The Men’s Health Network Nigeria engaged beneficiaries and local champions to provide comprehensive HIV services to high-risk men.
Many Nigerian men remain underserved by sexual health and HIV prevention services. This is mainly a result of discrimination, stigmatization, and criminalization of certain sexual behaviors that make it difficult to identify and reach men at greatest risk for HIV and AIDS. In response, the Population Council worked with in-country partners from 2008 to 2013 to establish the Men’s Health Network Nigeria (MHNN) and provide comprehensive, male-friendly HIV services.
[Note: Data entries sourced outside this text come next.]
(** The comparison [candidates.sort_by] is called with. *)
Definition candidate_cmp (m : domain_map) (left right : StoragePoolCandidate) : comparison :=
  then_with (then_with (then_with
    (class_cmp (storage_class left) (storage_class right))
    (then_with (bool_cmp (domain_seen m left) (domain_seen m right))
       (priority left ?= priority right)))
    (String.compare (pool_id left) (pool_id right)))
    (String.compare (provider_id left) (provider_id right)).

(** The status test of the loop. *)
Definition status_blocks (s : StoragePoolStatus) : bool :=
  match s with
  | PoolDisabled | PoolStatusUnavailable | PoolNeedsCapacity => true
  | _ => false
  end.

(** The state of the loop over the candidates of one class. *)
Record class_state : Type := {
  cs_actions : list StoragePlacementAction;
  cs_projected : Z;
  cs_projected_domains : Z;
  cs_domain_sets : domain_map;
  cs_selected : gset string
}.

Definition target_met (desired desired_domains : Z) (st : class_state) : bool :=
  (desired <=? cs_projected st) && (desired_domains <=? cs_projected_domains st).

(** The [continue] condition of the loop. *)
Definition skip_candidate (desired desired_domains encoded_size : Z) (existing : gset string)
  (st : class_state) (candidate : StoragePoolCandidate) : bool :=
  target_met desired desired_domains st
  || negb (enabled candidate)
  || negb (healthy candidate)
  || status_blocks (status candidate)
  || bool_decide (provider_id candidate ∈ existing)
  || bool_decide (provider_id candidate ∈ cs_selected st)
  || match capacity_available_bytes candidate with
     | Some available => available <? encoded_size
     | None => false
     end.

(** The rest of the loop body: the action is pushed and the counters move. *)
Definition take_candidate (class : StorageClass) (st : class_state)
  (candidate : StoragePoolCandidate) : class_state := {|
  cs_actions := cs_actions st ++ [{|
    pa_provider_id := provider_id candidate;
    pa_tier := class;
    pa_pool_id := pool_id candidate;
    pa_failure_domain := failure_domain candidate;
    pa_priority := priority candidate;
    pa_reason := ("satisfy " +:+ class_as_str class +:+ " replica policy in pool "
      +:+ pool_id candidate +:+ " (priority " +:+ pretty (priority candidate) +:+ ")")%string |}];
  cs_projected := wrap32 (cs_projected st + 1);
  cs_projected_domains := wrap32 (cs_projected_domains st +
    (if bool_decide (failure_domain candidate ∈ domains_in (cs_domain_sets st) class) then 0 else 1));
  cs_domain_sets := <[class := {[failure_domain candidate]} ∪ domains_in (cs_domain_sets st) class]>
                      (cs_domain_sets st);
  cs_selected := {[provider_id candidate]} ∪ cs_selected st
|}.

(** The loop over the candidates of one class. *)
Fixpoint place_candidates (class : StorageClass) (desired desired_domains encoded_size : Z)
  (existing : gset string) (candidates : list StoragePoolCandidate) (st : class_state) : class_state :=
  match candidates with
  | [] => st
  | candidate :: candidates' =>
      if skip_candidate desired desired_domains encoded_size existing st candidate
      then place_candidates class desired desired_domains encoded_size existing candidates' st
      else
        let st := take_candidate class st candidate in
        if target_met desired desired_domains st then st
        else place_candidates class desired desired_domains encoded_size existing candidates' st
  end.

(** One iteration of the loop over the classes; the state is [actions] and
    [domain_sets]. *)
Definition place_class (policy : StoragePolicy) (encoded_size : Z) (existing : gset string)
  (counts : gmap StorageClass Z) (candidates : list StoragePoolCandidate)
  (state : list StoragePlacementAction * domain_map) (class : StorageClass)
  : list StoragePlacementAction * domain_map :=
  let '(actions, domain_sets) := state in
  let st := place_candidates class (preferred_replicas policy class)
    (required_failure_domains policy class) encoded_size existing
    (filter (fun c => storage_class c = class) candidates)
    {| cs_actions := actions;
       cs_projected := default 0 (counts !! class);
       cs_projected_domains := domain_count (domains_in domain_sets class);
       cs_domain_sets := domain_sets;
       cs_selected := existing |} in
  (cs_actions st, cs_domain_sets st).

(** The distinct failure domains of the replicas of a class, with those of the
    planned actions. *)
Definition replica_domains (existing : list ExistingStorageReplica) (class : StorageClass)
  : gset string :=
  list_to_set (map er_failure_domain (filter (fun r => er_storage_class r = class) existing)).

Definition planned_domains (planned : list StoragePlacementAction) (class : StorageClass)
  : gset string :=
  list_to_set (map pa_failure_domain (filter (fun a => pa_tier a = class) planned)).

(** [StoragePlacementEngine::plan_with_pools]. *)
Definition plan_with_pools (policy : StoragePolicy) (encoded_size : Z)
  (existing : list ExistingStorageReplica) (pools : list StoragePoolCandidate)
  : StoragePlacementPlan :=
  let existing_providers : gset string := list_to_set (map er_provider_id existing) in
  let '(replica_counts, domain_sets) := count_existing existing in
  let candidates := sort_by (candidate_cmp domain_sets) pools in
  let '(planned, _) := fold_left
    (place_class policy encoded_size existing_providers replica_counts candidates)
    class_all ([], domain_sets) in
  let existing_for := fun class => default 0 (replica_counts !! class) in
  let projected := fun class =>
    wrap32 (existing_for class
            + wrap32 (Z.of_nat (length (filter (fun a => pa_tier a = class) planned)))) in
  let projected_domains := fun class =>
    domain_count (replica_domains existing class ∪ planned_domains planned class) in
  let required := required_replicas policy in
  let required_domains := required_failure_domains policy in
  let class_satisfied := fun class =>
    (required class <=? projected class) && (required_domains class <=? projected_domains class) in
  let satisfied := forallb class_satisfied class_all in
  {| actions := planned;
     existing_replicas_of := existing_for;
     existing_domains_of := fun class => domain_count (replica_domains existing class);
     projected_replicas_of := projected;
     projected_domains_of := projected_domains;
     required_replicas_of := required;
     required_domains_of := required_domains;
     policy_satisfied := satisfied;
     explanation :=
       if satisfied then "storage policy satisfied"%string
       else join "; " (map (fun class =>
              (class_as_str class +:+ " " +:+ fmt_u (projected class) +:+ "/" +:+ fmt_u (required class)
               +:+ " replicas and " +:+ fmt_u (projected_domains class) +:+ "/"
               +:+ fmt_u (required_domains class) +:+ " failure domains")%string)
              (filter (fun class => class_satisfied class = false) class_all)) |}.
(** [ProvisioningEvent::kind]. *)
Definition kind (e : ProvisioningEvent) : string :=
  match e with
  | EvStart => "START"
  | EvRegistrationStarted _ _ _ => "REGISTRATION_STARTED"
  | EvAwaitingEmail => "WAITING_FOR_EMAIL"
  | EvEmailReceived _ => "EMAIL_RECEIVED"
  | EvProviderReady => "PROVIDER_READY"
  | EvCandidateReady _ => "CANDIDATE_READY"
  | EvValidationStarted => "VALIDATING"
  | EvValidationPassed => "VALIDATION_PASSED"
  | EvEnrollmentStarted => "ENROLLING"
  | EvEnrolled => "ENROLLED"
  | EvVerificationCodeReceived _ => "VERIFICATION_CODE_RECEIVED"
  | EvVerificationLinkReceived _ => "VERIFICATION_LINK_RECEIVED"
  | EvRetryableFailure _ _ _ => "FAILED_RETRYABLE"
  | EvPermanentFailure _ _ => "FAILED_PERMANENT"
  | EvNeedsOperator _ _ => "NEEDS_OPERATOR"
  | EvOperatorCompleted _ => "OPERATOR_COMPLETED"
  | EvRetryTimer => "RETRY_TIMER"
  | EvCancelled _ => "CANCELLED"
  | EvExpired => "EXPIRED"
  end.

Record ProvisioningTransition : Type := {
  tr_from : ProvisioningStatus;
  tr_to : ProvisioningStatus;
  tr_event_type : string;
  tr_candidate : option CapacityCandidate;
  tr_safe_summary : string;
  tr_retry_after : option DateTime
}.

(** ** The job *)

(** [u32::saturating_add(1)]. *)
Definition next_attempt (n : Z) : Z := Z.min (n + 1) u32_max.

(** [ProvisioningJob::new]; the time and the identifier are the host's. *)
Definition job_new (request : ProvisionRequest) (now : DateTime) (uuid : Uuid) : ProvisioningJob := {|
  id := uuid;
  provider_type := rq_provider_type request;
  pool_id := rq_pool_id request;
  requested_capacity_bytes := rq_requested_capacity_bytes request;
  status := Created;
  attempt_count := 0;
  created_at := now;
  updated_at := now;
  started_at := None;
  completed_at := None;
  last_error_code := None;
  last_error_summary := None;
  inbound_email_token_hash := None;
  inbound_email_address := None;
  inbound_email_expires_at := None;
  candidate_reference := None;
  credential_reference := None;
  operator_action := None;
  retry_after := None;
  expires_at := rq_expires_at request;
  idempotency_key := rq_idempotency_key request |}.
MHNN sought to broadly increase knowledge and understanding of men's health issues, boost levels of preventive behaviors, and improve the capacity of service providers to provide critical sexual health and HIV prevention services. Working with private- and public-sector providers, the network employed a social franchise model to increase the availability of HIV counseling and testing; STI testing and management; and condoms and lubricant to high-risk groups, including men who have sex with men, male sex workers, drug users, and clients of female sex workers. In addition, MHNN identified and enlisted respected members of community-based organizations of men who have sex with men, sex workers, and drug users. These community leaders engaged their peers, provided HIV prevention and referral information, and mobilized their contemporaries to make use of the services provided by the network.
By the end of 2013, the network had reached approximately 100,000 clients with a behavior change communication intervention and more than 78,000 with HIV testing and counseling services. Additionally, researchers used evidence generated by the network to successfully advocate for the inclusion of high-risk men, including men who have sex with men, in Nigeria’s national and state HIV prevention plans. Today, the Council is piloting a community-based comprehensive HIV prevention, care and treatment model in Lagos (Southern Nigeria) and Kaduna (Northern Nigeria) to provide evidence around how test and treat can be effectively delivered to key populations in a safe and trusted community setting.